Rozdział 19

5.2K 280 21
                                    

(Notka ⬇️)
Otworzyłam oczy po tym jak usłyszałam dźwięk budzika. Dzisiaj sobota... Kolacja. Wcześniej się tak nie stresowałam, ale im bliżej tym gorzej. Tata musi polubić Luke'a. Po prostu musi i nie widzę innej opcji... Ubrałam się w krótkie szorty i luźną bluzkę, a włosy związałam w koka. Za niedługo mam biegać, więc tak będzie mi najwygodniej. Spojrzałam jeszcze na ekran telefonu i widniała tam jedna wiadomość od Caroline.

Caroline: Hej, mam nadzieję, że pamiętasz o kawie ze mną i Chrisem...

A tak, pamiętam.  Mam jedno pytanie.. Czy Chris z Lukiem się znają?

Wysłałam, a po chwili był dźwięk przychodzącej wiadomości.

Caroline: To znaczy znają się, ale pewnie z widzenia.

Aa okej, to przyjdę z Lukiem.

Caroline: No dobra, mi to nie przeszkadza.

To do  14 .

Wsadziłam telefon do kieszeni w bluzie i wyszłam z pokoju.

- Idę pobiegać! - krzyknęłam na cały dom, by tata usłyszał, bo chyba jeszcze nie pojechał do pracy.

- Okej. - usłyszałam głos taty. Po drodze weszłam do kuchni, by wziąć wodę.
Gdy wyszłam z domu, poczułam ciepły, lekki wiatr na twarzy. Pobiegłam do umówionego miejsca, gdzie miał czekał na mnie Luke. Z daleka zauważyłam jak do mnie macha.

- Hej... - nawet nie odpowiedziałam tylko go pocałowałam. - Chyba musimy częściej się widywać... - powiedział ze śmiechem.

- Nie mam nic przeciwko... A nawet będę bardzo zadowolona. - szybko odpowiedziałam z uśmiechem od ucha do ucha.

- Nie zapominaj, że mamy też naukę... Oczywiście chciałbym spędzać swój cały czas z tobą, ale nie chce byś miała problemy...

- Nie marudź... Przesadzasz... Poza tym dobrze mi idzie w szkole. - odparłam krótko.

- W to nie wątpię, ale musi ci być cieżko skupić się na lekcji...

- A to niby dlaczego? - zapytałam się i uniosłam jedną brew.

- Bo ciągle myślisz o mnie... - uśmiechnął się szeroko i znów mogłam zobaczyć jego dołeczki. Jego oczy także się śmiały, po prostu uwielbiałam, gdy był szczęśliwy.

- Jakoś sobie radzę... Lubię, gdy się uśmiechasz.

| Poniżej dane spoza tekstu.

(** * endaq-pose-estimation: [utils.py]

    A shallow embedding of the numerical core of [utils.py] (the Lie-vector
    exponential map, the Madgwick-driven orientation filter [apply_ahrs],
    the calibration evaluator [msqError] and the position/velocity
    estimator [kalman_filter]) together with the properties its
    specification states about them.

    Numbers.  The Python code computes on [numpy.float64].  The embedding is
    generic in the number type (class [Num]): every structural property is
    proved for an arbitrary instance, the algebraic ones for an arbitrary
    field ([NumLaws]), and the geometric ones on the real numbers.  Two
    instances are provided: the reals [R], and the canonical rationals [Qc],
    on which every definition below evaluates. Floating-point rounding,
    overflow and underflow are outside the model.

    Effects.  Python exceptions are the [Err] results of [res]; a mutable
    object that outlives a call (the caller's [z] list, the [workspace]
    dictionary) is the state of the monad [M]. *)

From Stdlib Require Import String.
From Stdlib Require Import List Arith Lia Bool.
From Stdlib Require Import Reals Lra Field Ring RNsatz.
From Stdlib Require Import QArith Qcanon.
Import ListNotations.

Set Implicit Arguments.
Local Open Scope nat_scope.
Local Open Scope list_scope.

(** ** Exceptions and results *)

Inductive error : Type :=
| IndexError
| AssertionError
| LinAlgError
| KeyError
| ValueError.

Inductive res (X : Type) : Type :=
| Ok (x : X)
| Err (e : error).

Arguments Ok {X} x.
Arguments Err {X} e.

Definition res_bind {X Y : Type} (c : res X) (k : X -> res Y) : res Y :=
  match c with
  | Ok x => k x
  | Err e => Err e
  end.

(** A computation over a mutable store [S] that may raise: the store at the
    point of the exception is kept, as Python keeps the mutations made
    before a raise. *)
Definition M (S X : Type) : Type := S -> res X * S.

Definition ret {S X : Type} (x : X) : M S X := fun s => (Ok x, s).

Definition raise {S X : Type} (e : error) : M S X := fun s => (Err e, s).

Definition bind {S X Y : Type} (c : M S X) (k : X -> M S Y) : M S Y :=
  fun s =>
    match c s with
    | (Ok x, s') => k x s'
    | (Err e, s') => (Err e, s')
    end.

Definition lift {S X : Type} (r : res X) : M S X := fun s => (r, s).

Definition get {S : Type} : M S S := fun s => (Ok s, s).

Definition put {S : Type} (s : S) : M S unit := fun _ => (Ok tt, s).

Declare Scope py_scope.
Delimit Scope py_scope with py.
Notation "'let*' x ':=' c 'in' k" := (bind c (fun x => k))
  (at level 10, x name, c at level 100, k at level 200) : py_scope.
Notation "c ';;' k" := (bind c (fun _ => k))
  (at level 100, k at level 200, right associativity) : py_scope.

(** [for i in xs: body], threading the loop-carried locals [L]. *)
Fixpoint for_each {S I L : Type} (xs : list I) (body : I -> L -> M S L)
    (l : L) : M S L :=
  match xs with
  | [] => ret l
  | i :: xs' => bind (body i l) (for_each xs' body)
  end.

(** ** Sequences *)

(** [l[i]] on a Python list or a numpy array, for [i >= 0]. *)
Definition index {X : Type} (l : list X) (i : nat) : res X :=
  match nth_error l i with
  | Some x => Ok x
  | None => Err IndexError
  end.

(** The list [l] with position [i] replaced; unchanged when [i] is out of
    range. *)
Fixpoint set_nth {X : Type} (i : nat) (x : X) (l : list X) : list X :=
  match l, i with
  | [], _ => []
  | _ :: l', 0 => x :: l'
  | h :: l', S i' => h :: set_nth i' x l'
  end.

(** [l[i] = x]: raises [IndexError] out of range. *)
Definition assign {X : Type} (l : list X) (i : nat) (x : X) : res (list X) :=
  if i <? length l then Ok (set_nth i x l) else Err IndexError.

Fixpoint zipWith {X Y Z : Type} (f : X -> Y -> Z) (xs : list X)
    (ys : list Y) : list Z :=
  match xs, ys with
  | x :: xs', y :: ys' => f x y :: zipWith f xs' ys'
  | _, _ => []
  end.

Fixpoint mapi_from {X Y : Type} (f : nat -> X -> Y) (i : nat) (l : list X)
    : list Y :=
  match l with
  | [] => []
  | x :: l' => f i x :: mapi_from f (S i) l'
  end.

Definition mapi {X Y : Type} (f : nat -> X -> Y) (l : list X) : list Y :=
  mapi_from f 0 l.

(** ** Numbers *)

Class Num (num : Type) : Type := {
  n0 : num;
  n1 : num;
  nadd : num -> num -> num;
  nsub : num -> num -> num;
  nmul : num -> num -> num;
  ndiv : num -> num -> num;
  nopp : num -> num;
  ninv : num -> num;
  nltb : num -> num -> bool;
  neqb : num -> num -> bool
}.

(** The laws of exact arithmetic. *)
Class NumLaws (num : Type) {N : Num num} : Prop := {
  num_field : field_theory n0 n1 nadd nmul nsub nopp ndiv ninv (@eq num);
  neqb_eq : forall a b : num, neqb a b = true <-> a = b
}.

#[export] Instance NumR : Num R := {
  n0 := 0%R;
  n1 := 1%R;
  nadd := Rplus;
  nsub := Rminus;
  nmul := Rmult;
  ndiv := Rdiv;
  nopp := Ropp;
  ninv := Rinv;
  nltb := fun a b => if Rlt_dec a b then true else false;
  neqb := fun a b => if Req_dec_T a b then true else false
}.

#[export] Instance NumQc : Num Qc := {
  n0 := Q2Qc 0;
  n1 := Q2Qc 1;
  nadd := Qcplus;
  nsub := Qcminus;
  nmul := Qcmult;
  ndiv := Qcdiv;
  nopp := Qcopp;
  ninv := Qcinv;
  nltb := fun a b => match (a ?= b)%Qc with Lt => true | _ => false end;
  neqb := Qc_eq_bool
}.

Section Numeric.

Context {num : Type} {N : Num num}.

Definition n2 : num := nadd n1 n1.

Definition n3 : num := nadd n2 n1.

(** [float(n)] for a count [n]. *)
Fixpoint of_nat (n : nat) : num :=
  match n with
  | 0 => n0
  | S k => nadd (of_nat k) n1
  end.

(** ** numpy on vectors and matrices

    A one-dimensional array is a list, a two-dimensional array (and an
    [np.matrix]) the list of its rows.  Shapes are those the callers
    provide; numpy's shape-mismatch errors are not modelled. *)

Definition vadd (u v : list num) : list num := zipWith nadd u v.

Definition vsub (u v : list num) : list num := zipWith nsub u v.

Definition vscale (c : num) (v : list num) : list num := map (nmul c) v.

Definition vsum (v : list num) : num := fold_right nadd n0 v.

(** [np.dot(u, v)] of two vectors. *)
Definition vdot (u v : list num) : num := vsum (zipWith nmul u v).

Definition madd (m1 m2 : list (list num)) : list (list num) := zipWith vadd m1 m2.

Definition msub (m1 m2 : list (list num)) : list (list num) := zipWith vsub m1 m2.

(** [m.dot(v)] for a matrix [m] and a vector [v]. *)
Definition mv (m : list (list num)) (v : list num) : list num :=
  map (fun row => vdot row v) m.

Definition column (j : nat) (m : list (list num)) : list num :=
  map (fun row => nth j row n0) m.

Definition width (m : list (list num)) : nat :=
  match m with
  | [] => 0
  | row :: _ => length row
  end.

Definition transpose (m : list (list num)) : list (list num) :=
  map (fun j => column j m) (seq 0 (width m)).

(** [m1.dot(m2)] for two matrices. *)
Definition mm (m1 m2 : list (list num)) : list (list num) :=
  map (fun row => map (fun col => vdot row col) (transpose m2)) m1.

(** [np.zeros(n)] and [np.zeros((n, m))]. *)
Definition zeros (n : nat) : list num := repeat n0 n.

Definition zeros2 (n m : nat) : list (list num) := repeat (zeros m) n.

(** [np.diag(d)] of a vector. *)
Definition diag (d : list num) : list (list num) :=
  mapi (fun i x => set_nth i x (zeros (length d))) d.

(** [np.identity(n)]. *)
Definition identity (n : nat) : list (list num) := diag (repeat n1 n).
(** X4.  A block whose colour differs from the previous one is worth
    [50 + 5 * combo] points while the combo is at most 90, and 500 points
    from then on. *)
Theorem block_value_without_match (calls : list Call) (blockColor : Z) :
  lastBlockColor (after calls) <> blockColor ->
  score (after (calls ++ [AddBlock blockColor]))
  = score (after calls)
    + (if combo (after calls) <=? 90 then 50 + 5 * combo (after calls) else 500).
Proof.
  intro Hcolor. unfold after. rewrite fold_left_app. cbn [fold_left call].
  fold (after calls).
  destruct (after_consistent calls) as (_ & Hc & Hm & _).
  unfold addBlock.
  destruct (Z.eqb_spec (lastBlockColor (after calls)) blockColor) as [E | _];
    [contradiction |].
  cbn [score]. f_equal. apply round_integer. rewrite Hm.
  destruct (Z.leb_spec (combo (after calls)) 90) as [Hle | Hgt].
  - rewrite Q.min_l.
    + rewrite inject_Z_plus, inject_Z_mult. unfold Scoring.basePoints, Scoring.comboMultiplier.
      change (inject_Z 50) with 50%Q. change (inject_Z 5) with 5%Q. ring.
    + unfold Scoring.comboMultiplier, Scoring.maxCombo.
      setoid_replace 10%Q with (1 + inject_Z 90 * (1 # 10))%Q by reflexivity.
      apply Qplus_le_r. apply Qmult_le_compat_r; [| discriminate].
      now rewrite <- Zle_Qle.
  - rewrite Q.min_r.
    + reflexivity.
    + unfold Scoring.comboMultiplier, Scoring.maxCombo.
      setoid_replace 10%Q with (1 + inject_Z 90 * (1 # 10))%Q by reflexivity.
      apply Qplus_le_r. apply Qmult_le_compat_r; [| discriminate].
      rewrite <- Zle_Qle. lia.
Qed.

(** A second block, of another colour than the first. *)
Lemma block_value_without_match_witness :
  score (after ([AddBlock 0] ++ [AddBlock 1]))
  = score (after [AddBlock 0])
    + (if combo (after [AddBlock 0]) <=? 90
       then 50 + 5 * combo (after [AddBlock 0]) else 500).
Proof.
  apply (block_value_without_match [AddBlock 0] 1).
  intro H. vm_compute in H. discriminate H.
Defined.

- Najcześciej przy tobie. - cmoknął mnie w czoło i nadal uśmiech nie znikał mu z twarzy.

- Pójdziesz ze mną na kawę z Caroline i Chrisem? - zapytałam się, bo chciałam, by był ze mną.

- A o której? A w ogóle kto to Chris? - zapytał się.

- Chris to chłopak Cary. Naprawdę dziwne, że się nawet nie znacie... O 14. - odpowiedziałam obojętnym tonem.

- Pewnie nie było nigdy okazji, by się poznać...

- Tym razem masz... - zapowiedziałam.

- Owszem.... Na prawdę chcesz bym tam poszedł z tobą? - zapytał się.